20,793 posts, read 61,282,830 times
Reputation: 10695
Quote:
Originally Posted by stockwiz View Post
I'll be honest.. I wish we had a universal health care system like Europe has, where they regulate the costs of care and prescription drugs along with tort reform to reduce lawsuits and of course sealing up the borders so we don't have to treat illegal immigrants in the ERs...

I don't like how people are basically chained to a full time job to get health care in this country.. it would be nice to be able to quit my job with no hassle, retain insurance, be able to drive around the country and find a new place to live, without worrying that I might run up a $50k medical bill for an ER visit and have to hide all my assets away in bullion buried in the ground to keep from losing the little I've managed to save away during my life.

I know a lot of people are against government run programs and indeed it seems like the US government does a pretty bad job at running programs efficiently compared to Europeans but it's a better alternative than the for profit system we have now, in my opinion. Health care is very expensive here, much of it tied up in paperwork.
The ACA will give you that flexibility as of 1/1/14...

Quote:
Originally Posted by WriterDude View Post
This is really well-said, Stockwiz. I'm with you.

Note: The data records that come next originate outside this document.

(** C2, amended: when a dispatcher is supplied and returns a string for
    every call of these rounds, and the client replies with N <= 2
    completions that ask for a tool and hold at least one tool-use block
    each, then with a completion that does not ask for a tool,
    [generate_response] issues exactly N+1 requests and runs exactly N
    rounds of dispatch: the log is the first request, then for every round
    the dispatches of the completion's tool-use blocks, in order, with the
    strings the dispatcher returned, and a request that carries two more
    messages.  The last request carries 1 + 2N messages: the query, then
    for every round the completion's full content as an assistant message
    and the tool results of the round as a user message.  The answer is
    extracted from the last completion; the rest of the script is left and
    the dispatcher is in the state its calls led to. *)
Theorem tool_rounds_then_answer {T : Type} (tm : Dispatcher T) (m : string)
    (query : string) (history : option string)
    (tool_defs : option (list ToolDefinition))
    (rs : list Response) (sss : list (list string)) (rf : Response)
    (rest : list (outcome Response)) (t t' : T) :
  (length rs <= MAX_TOOL_ROUNDS)%nat ->
  Forall (fun r => stop_reason r = "tool_use" /\ tool_uses (content r) <> [])
    rs ->
  stop_reason rf <> "tool_use" ->
  rounds_replies tm t rs sss t' ->
  let api := initial_params (scripted_generator m) query history tool_defs in
  let calls := expected_calls api rs sss rf in
  generate_response (scripted_generator m) query history tool_defs (Some tm)
    (scripted (map Returned rs ++ Returned rf :: rest) t)
    = (Returned (extract_text rf), scripted rest t', calls) /\
  length (requests calls) = S (length rs) /\
  dispatch_rounds calls = length rs /\
  dispatches calls
  = concat (zip_with
              (fun r ss => zip_with executed (tool_uses (content r)) ss)
              rs sss) /\
  exists pre req,
    calls = pre ++ [Created req (Returned rf)] /\
    length (messages req) = (1 + 2 * length rs)%nat /\
    messages req =
      {| role := user; message_content := Text query |}
        :: concat (zip_with round_messages rs sss).
Proof.
  intros Hlen Hrs Hrf Hrep api calls. subst calls.
  assert (Hmsgs : messages api
                  = [{| role := user; message_content := Text query |}])
    by apply initial_params_messages.
  destruct rs as [|r1 [|r2 [|r3 rs]]]; simpl in Hlen;
    [| | |unfold MAX_TOOL_ROUNDS in Hlen; lia].
  - (* no round *)
    inversion Hrep; subst.
    rewrite (generate_response_first _ _ _ _ _ _ rf rest); [|done].
    rewrite tool_loop_not_requested; [|done]. fold api. simpl.
    split; [done|]. split; [done|]. split; [done|]. split; [done|].
    exists [], api. by rewrite Hmsgs.
  - (* one round *)
    apply Forall_cons in Hrs as [[Hstop1 Huses1] _].
    inversion Hrep as [|? ? ss1 t1 ? sss' ? Hss1 Hrest]; subst.
    inversion Hrest; subst.
    rewrite (generate_response_first _ _ _ _ _ _ r1 (Returned rf :: rest));
      [|done].
    fold api. unfold MAX_TOOL_ROUNDS. simpl seq.
    rewrite (tool_loop_round _ tm _ _ _ _ r1 _ ss1 t' rf rest); try done.
    rewrite tool_loop_not_requested; [|done].
    pose proof (replies_length _ _ _ _ _ Hss1) as Hlen1.
    cbn [expected_calls].
    split; [done|]. split; [|split; [|split]].
    + change (requests (Created ?a ?b :: ?l)) with (Created a b :: requests l).
      by rewrite requests_executed_app.
    + unfold dispatch_rounds. simpl dispatch_rounds_from at 1.
      destruct (tool_uses (content r1)) as [|c cs]; [done|].
      destruct ss1 as [|s ss1]; [done|]. by rewrite rounds_executed_cons.
    + change (dispatches (Created ?a ?b :: ?l)) with (dispatches l).
      rewrite dispatches_executed_app. simpl. by rewrite app_nil_r.
    + exists (Created api (Returned r1)
                :: zip_with executed (tool_uses (content r1)) ss1),
        (set_messages api (messages api ++ round_messages r1 ss1)).
      split; [done|]. simpl. rewrite length_app, Hmsgs. done.
  - (* two rounds *)
    apply Forall_cons in Hrs as [[Hstop1 Huses1] Hrs].
    apply Forall_cons in Hrs as [[Hstop2 Huses2] _].
    inversion Hrep as [|? ? ss1 t1 ? sss1 ? Hss1 Hrest]; subst.
    inversion Hrest as [|? ? ss2 t2 ? sss2 ? Hss2 Hrest']; subst.
    inversion Hrest'; subst.
    rewrite (generate_response_first _ _ _ _ _ _ r1
               (Returned r2 :: Returned rf :: rest)); [|done].
    fold api. unfold MAX_TOOL_ROUNDS. simpl seq.
    rewrite (tool_loop_round _ tm _ _ _ _ r1 _ ss1 t1 r2
               (Returned rf :: rest)); try done.
    rewrite (tool_loop_round _ tm _ _ _ _ r2 _ ss2 t' rf rest); try done.
    rewrite tool_loop_exhausted.
    pose proof (replies_length _ _ _ _ _ Hss1) as Hlen1.
    pose proof (replies_length _ _ _ _ _ Hss2) as Hlen2.
    cbn [expected_calls].
    split; [done|]. split; [|split; [|split]].
    + change (requests (Created ?a ?b :: ?l)) with (Created a b :: requests l).
      rewrite requests_executed_app.
      change (requests (Created ?a ?b :: ?l)) with (Created a b :: requests l).
      by rewrite requests_executed_app.
    + unfold dispatch_rounds. simpl dispatch_rounds_from at 1.
      destruct (tool_uses (content r1)) as [|c cs]; [done|].
      destruct ss1 as [|s ss1]; [done|]. rewrite rounds_executed_cons.
      simpl dispatch_rounds_from at 1.
      destruct (tool_uses (content r2)) as [|c' cs']; [done|].
      destruct ss2 as [|s' ss2]; [done|]. by rewrite rounds_executed_cons.
    + change (dispatches (Created ?a ?b :: ?l)) with (dispatches l).
      rewrite dispatches_executed_app.
      change (dispatches (Created ?a ?b :: ?l)) with (dispatches l).
      rewrite dispatches_executed_app. simpl. by rewrite app_nil_r.
    + exists (Created api (Returned r1)
                :: zip_with executed (tool_uses (content r1)) ss1 ++
                   Created (set_messages api
                              (messages api ++ round_messages r1 ss1))
                     (Returned r2)
                   :: zip_with executed (tool_uses (content r2)) ss2),
        (set_messages
           (set_messages api (messages api ++ round_messages r1 ss1))
           ((messages api ++ round_messages r1 ss1) ++ round_messages r2 ss2)).
      split; [|split].
      * simpl. f_equal. exact (app_assoc _ (_ :: _) [_]).
      * simpl. rewrite !length_app, Hmsgs. done.
      * simpl. by rewrite Hmsgs.
Qed.

(** The scenario of [test_messages_accumulate_across_rounds], with the
    dispatcher of the test that returns [outline], then [content]: two
    rounds, three requests, and the answer of the third completion. *)
Lemma tool_rounds_then_answer_witness :
  exists calls,
    generate_response script_generator "user question" None one_tool
      (Some script_dispatcher)
      (scripted [Returned resp1; Returned resp2;
                 Returned (make_text_response "done")]
         [Returned "outline"; Returned "content"])
      = (Returned "done", scripted [] [], calls) /\
    length (requests calls) = 3%nat /\ dispatch_rounds calls = 2%nat /\
    dispatches calls
    = [Executed "get_course_outline" {["course_name" := "AI"]}
         (Returned "outline");
       Executed "search_course_content" {["query" := "deep learning"]}
         (Returned "content")].
Proof.
  destruct (tool_rounds_then_answer script_dispatcher "claude-test"
              "user question" None one_tool [resp1; resp2]
              [["outline"]; ["content"]] (make_text_response "done") []
              [Returned "outline"; Returned "content"] [])
    as (Hrun & Hreq & Hrounds & Hdispatches & _).
  - unfold MAX_TOOL_ROUNDS. simpl. lia.
  - repeat constructor; discriminate.
  - discriminate.
  - repeat econstructor.
  - eexists. split; [exact Hrun|]. split; [exact Hreq|].
    split; [exact Hrounds|exact Hdispatches].
Defined.

(** * The answer *)

Lemma first_text_spec blocks :
  match first_text blocks with
  | Some text =>
      exists before after,
        blocks = before ++ TextBlock text :: after /\ Forall no_text before
  | None => Forall no_text blocks
  end.
Proof.
  induction blocks as [|[text|id name input] blocks IH]; simpl.
  - constructor.
  - exists [], blocks. by split.
  - destruct (first_text blocks) as [text|].
    + destruct IH as (before & after & -> & Hbefore).
      exists (ToolUseBlock id name input :: before), after.
      split; [done|]. by constructor.
    + by constructor.
Qed.

(** C3, as stated, fails: the first text block of the final completion may
    hold the empty string, and the answer is then empty. *)
Lemma empty_text_block_answer :
  fst (fst empty_text_run) = Returned "" /\
  snd empty_text_run
  = [Created (initial_params script_generator "q" None None)
       (Returned {| stop_reason := "end_turn"; content := [TextBlock ""] |})].
Proof. split; reflexivity. Qed.

(** C3, amended: whenever [generate_response] returns, its answer comes from
    the final completion, the reply of the last call of the invocation: it
    is the text of the first text block in the order of the content (the
    empty string when that block holds it), and the fixed fallback message,
    which is not empty and asks to rephrase, when no block is a text block.
    So the answer is empty only when the first text block is. *)
Theorem answer_from_final_completion {C T : Type} (self : AIGenerator C)
    (query : string) (history : option string)
    (tool_defs : option (list ToolDefinition))
    (tool_manager : option (Dispatcher T)) (w w' : World C T)
    (answer : string) (calls : list Event) :
  generate_response self query history tool_defs tool_manager w
    = (Returned answer, w', calls) ->
  exists pre req final,
    calls = pre ++ [Created req (Returned final)] /\
    answer = extract_text final /\
    ((exists before after,
        content final = before ++ TextBlock answer :: after /\
        Forall no_text before)
     \/ (Forall no_text (content final) /\ answer = fallback_message)) /\
    fallback_message <> "" /\
    contains "rephrasing" fallback_message = true /\
    (answer = "" ->
     exists before after,
       content final = before ++ TextBlock "" :: after /\
       Forall no_text before).
Proof.
  intros Hrun. apply generate_response_calls in Hrun.
  destruct Hrun as [(e & _ & [=])|(r & calls' & res' & -> & HL & Hres)].
  destruct res' as [[msgs' final]|e]; [|done]. injection Hres as ->.
  assert (Hshape :
            (exists before after,
               content final
               = before ++ TextBlock (extract_text final) :: after /\
               Forall no_text before)
            \/ (Forall no_text (content final) /\
                extract_text final = fallback_message)).
  { unfold extract_text. pose proof (first_text_spec (content final)) as Hft.
    destruct (first_text (content final)) as [text|]; [by left|by right]. }
  assert (Hlast : exists pre req,
            Created (initial_params self query history tool_defs) (Returned r)
              :: calls' = pre ++ [Created req (Returned final)]).
  { destruct (Loop_returned _ _ _ _ _ _ _ _ HL eq_refl)
      as [(-> & _ & ->)|(pre & req & -> & _)].
    - by exists [], (initial_params self query history tool_defs).
    - by exists (Created (initial_params self query history tool_defs)
                   (Returned r) :: pre), req. }
  destruct Hlast as (pre & req & Hlast). exists pre, req, final. simpl.
  split; [done|]. split; [done|]. split; [done|]. split; [done|].
  split; [reflexivity|].
  intros Hempty. destruct Hshape as [Hshape|[_ Hfb]].
  - by rewrite Hempty in Hshape.
  - by rewrite Hfb in Hempty.
Qed.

I wonder if ACA supporters realize the limitations on damages in countries that more closely manage their healthcare costs? Here's the Library of Congress report - scroll down and read the Liability section. (I'll cheat for you: they limit pain and suffering damages to C$100,000.)

Medical Malpractice Liability: Canada | Law Library of Congress

Without significant tort reform, medical insurance reform won't work.

In other news, if you write a law saying that anyone doing more than 30 hours/week has to be covered under company-provided health insurance, employers will create more part-time jobs than full-time jobs. Oh, right, we already know that. Here's a link to the Boston Globe, which can't easily be described as a hotbed of conservative activism: New jobs disproportionately low paying or part time - Business - The Boston Globe.
You do realize that care in Europe and Canada is not free and it comes at a high cost financially and medically. The wait times for non-emergency care are months and months to years. Getting appointments or seeing different doctors is almost impossible. If you don't like the one specialist in your area, too bad, you don't have a choice. Sorry, but reading about the issues people have getting care in Canada and England, no thanks. Now, you can get a private plan there and that changes the entire picture, however, you are already paying a huge portion of your income to pay for your "free" care, then premiums for a private plan and you are spending WAY MORE then your premiums and out of pockets costs in the US. The only difference is you pay for your care up front, whether you use it or not. At least here, after premiums, if you don't go to the doctor, you don't pay anything.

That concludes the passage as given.